January 18, 2007
Bad Tasting Venison
Below is a great comment and question I received from Troy in Indiana.
Troy talks about how his ground venison tastes bad. Read Troy's comment then look below for my solutions to solve this issue.
Wow, this was a great one (newsletter) Marty. Shot my first deer this season, and had actually been wondering on this exact subject since I'm a 3rd generation Rib bbq'r and lover (beef & pork). My family (wife-4 kids) and I have been enjoying the steaks and stew's and chili with the roast meat. Next year though, not having ANY ground. That's all I have left is pounds and pounds of not very good tasting burger. I've been thinking about buying a jerky gun and using the wrest of the ground for jerky sticks. I wonder if it’s for the same reason, the processor didn't clean it properly and just threw fat and all in when grinding?Troy
Native Californian now happily in Crawfordsville, IN and loving it.
Troy,
Congratulations on harvesting your first deer. If you would like to share your hunting story and a photo of your deer, send it to me. I will place it on the Free-Deer-Hunting-Tips.com Blog.
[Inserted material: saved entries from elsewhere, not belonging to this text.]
Lemma claimState_ok input claimID claim :
  claim_state_spec input claimID claim (claimState input claimID claim).
Proof.
  pose proof (claim_flags_spec input claimID claim hasStale stale_item) as Hs.
  pose proof (claim_flags_spec input claimID claim hasPassing (passing_item input claim)) as Hp.
  pose proof (claim_flags_spec input claimID claim hasFailed failing_item) as Hf.
  specialize (Hs (scan_flag input claimID claim hasStale stale_item ltac:(intros; by rewrite scan_item_relevant)) eq_refl).
  specialize (Hp (scan_flag input claimID claim hasPassing (passing_item input claim) ltac:(intros; by rewrite scan_item_relevant)) eq_refl).
  specialize (Hf (scan_flag input claimID claim hasFailed failing_item ltac:(intros; by rewrite scan_item_relevant)) eq_refl).
  unfold claimState.
  destruct (fold_left _ _ _) as [s p f]. simpl in *.
  destruct f, p, s; simpl; naive_solver.
Qed.

(** The four states exclude each other, so the specification determines
    the state. *)
Lemma claim_state_spec_fun input claimID claim s1 s2 :
  claim_state_spec input claimID claim s1 → claim_state_spec input claimID claim s2 → s1 = s2.
Proof. destruct s1, s2; simpl; naive_solver. Qed.

Lemma claimState_iff input claimID claim s :
  claimState input claimID claim = s ↔ claim_state_spec input claimID claim s.
Proof.
  split; [intros <-; apply claimState_ok|]. intros Hs.
  eapply claim_state_spec_fun; [apply claimState_ok|done].
Qed.

Definition state_of (input : AuthorityInput) (claimID : string) : evidenceClaimState :=
  claimState input claimID (claim_or_zero input.(Input_Contract).(Contract_RequiredClaims) claimID).

Lemma classifyClaims_filter input claimIDs :
  classifyClaims input claimIDs =
  MkClassification (filter (λ c, state_of input c = claimSatisfied) claimIDs)
    (filter (λ c, state_of input c = claimMissing) claimIDs)
    (filter (λ c, state_of input c = claimStale) claimIDs)
    (filter (λ c, state_of input c = claimBlocked) claimIDs).
Proof.
  unfold classifyClaims.
  assert (∀ acc, fold_left (classify_one input) claimIDs acc =
    MkClassification (acc.(satisfied) ++ filter (λ c, state_of input c = claimSatisfied) claimIDs)
      (acc.(missing) ++ filter (λ c, state_of input c = claimMissing) claimIDs)
      (acc.(stale) ++ filter (λ c, state_of input c = claimStale) claimIDs)
      (acc.(blocking) ++ filter (λ c, state_of input c = claimBlocked) claimIDs)) as Hacc; [|apply Hacc].
  induction claimIDs as [|c l IH]; intros acc; simpl.
  { rewrite !app_nil_r. by destruct acc. }
  rewrite IH, !filter_cons. unfold classify_one. fold (state_of input c).
  destruct (state_of input c); simpl; repeat (case_decide; [|done] || case_decide; [done|]); simpl;
    by rewrite <- ?app_assoc.
Qed.

(** The claims an action depends on. *)
Definition required_for (contract : EngineeringWorkContract) (action : Action) (claimID : string) : Prop :=
  (∃ condition, condition ∈ contract.(Contract_AuthorityConditions)
     ∧ condition.(Condition_Action) = action ∧ claimID ∈ condition.(Condition_RequiredClaims))
  ∨ (∃ id obligation, contract.(Contract_Obligations) !! id = Some obligation
     ∧ obligation.(Requirement_Material) = true ∧ claimID ∈ obligation.(Requirement_RequiredClaims)).

Lemma elem_of_requiredClaimsFor contract action claimID :
  claimID ∈ requiredClaimsFor contract action ↔ required_for contract action claimID.
Proof.
  unfold requiredClaimsFor, required_for. rewrite elem_of_sorted_unique, elem_of_app, !elem_of_concat.
  setoid_rewrite list_elem_of_fmap.
  setoid_rewrite list_elem_of_filter. setoid_rewrite elem_of_range_values. naive_solver.
Qed.

Lemma permissionFor_granted contract action :
  permissionFor contract action = PermissionGranted
  ↔ action ∈ contract.(Contract_Permissions) ∧ action ∉ contract.(Contract_Prohibitions).
Proof.
  unfold permissionFor.
  destruct (existsb _ (Contract_Prohibitions _)) eqn:Hp;
    [|destruct (existsb _ (Contract_Permissions _)) eqn:Hq].
  - apply existsb_elem in Hp as (a & Ha & ->%bool_decide_eq_true). split; [done|]. naive_solver.
  - apply existsb_elem in Hq as (a & Ha & ->%bool_decide_eq_true). split; [|done]. intros _. split; [done|].
    intros Hin. apply not_true_iff_false in Hp. apply Hp, existsb_elem. exists action.
    by rewrite bool_decide_eq_true_2.
  - split; [done|]. intros [Hin _]. apply not_true_iff_false in Hq. destruct Hq. apply existsb_elem.
    exists action. by rewrite bool_decide_eq_true_2.
Qed.
End decision.

(* ------------------------------------------------------------------ *)
(** * Decisions *)

Section evaluate.
Context `{!MapRange, !SchemaValidator}.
I am glad you found the tip on venison ribs helpful. In my experience I have found barbequed venison ribs can turn off even the most die-hard barbeque lovers.
I am sorry to hear your ground venison does not taste good.
Here are three common causes of bad tasting ground venison…or venison that just doesn’t excite your spouse and kids.
I have not met a kid yet (barring a committed vegetarian) who doesn’t finish off a plate of ground venison when it is processed correctly. This includes even the pickiest of eaters. Often ground venison is the only meat parents could get them to eat.
I’ve processed over 7,807 deer, so I helped parents feed a lot of kids.
Hopefully these three deer processing tips will help you and your family.
I would be delighted to see your family really love the ground venison you provide for them. As a fellow deer hunter, I know and understand what it takes to provide good, natural food for loved ones.
Three Reasons Your Deer Meat Tastes Bad…And Two Great Solutions
Deer Meat Reason #1
When a deer is processed properly, with all the deer fat, bruised meat, glands, tendons and gristle removed, ground venison tastes great. (Yes, even from “swamp bucks.” If you don’t believe me, read on…)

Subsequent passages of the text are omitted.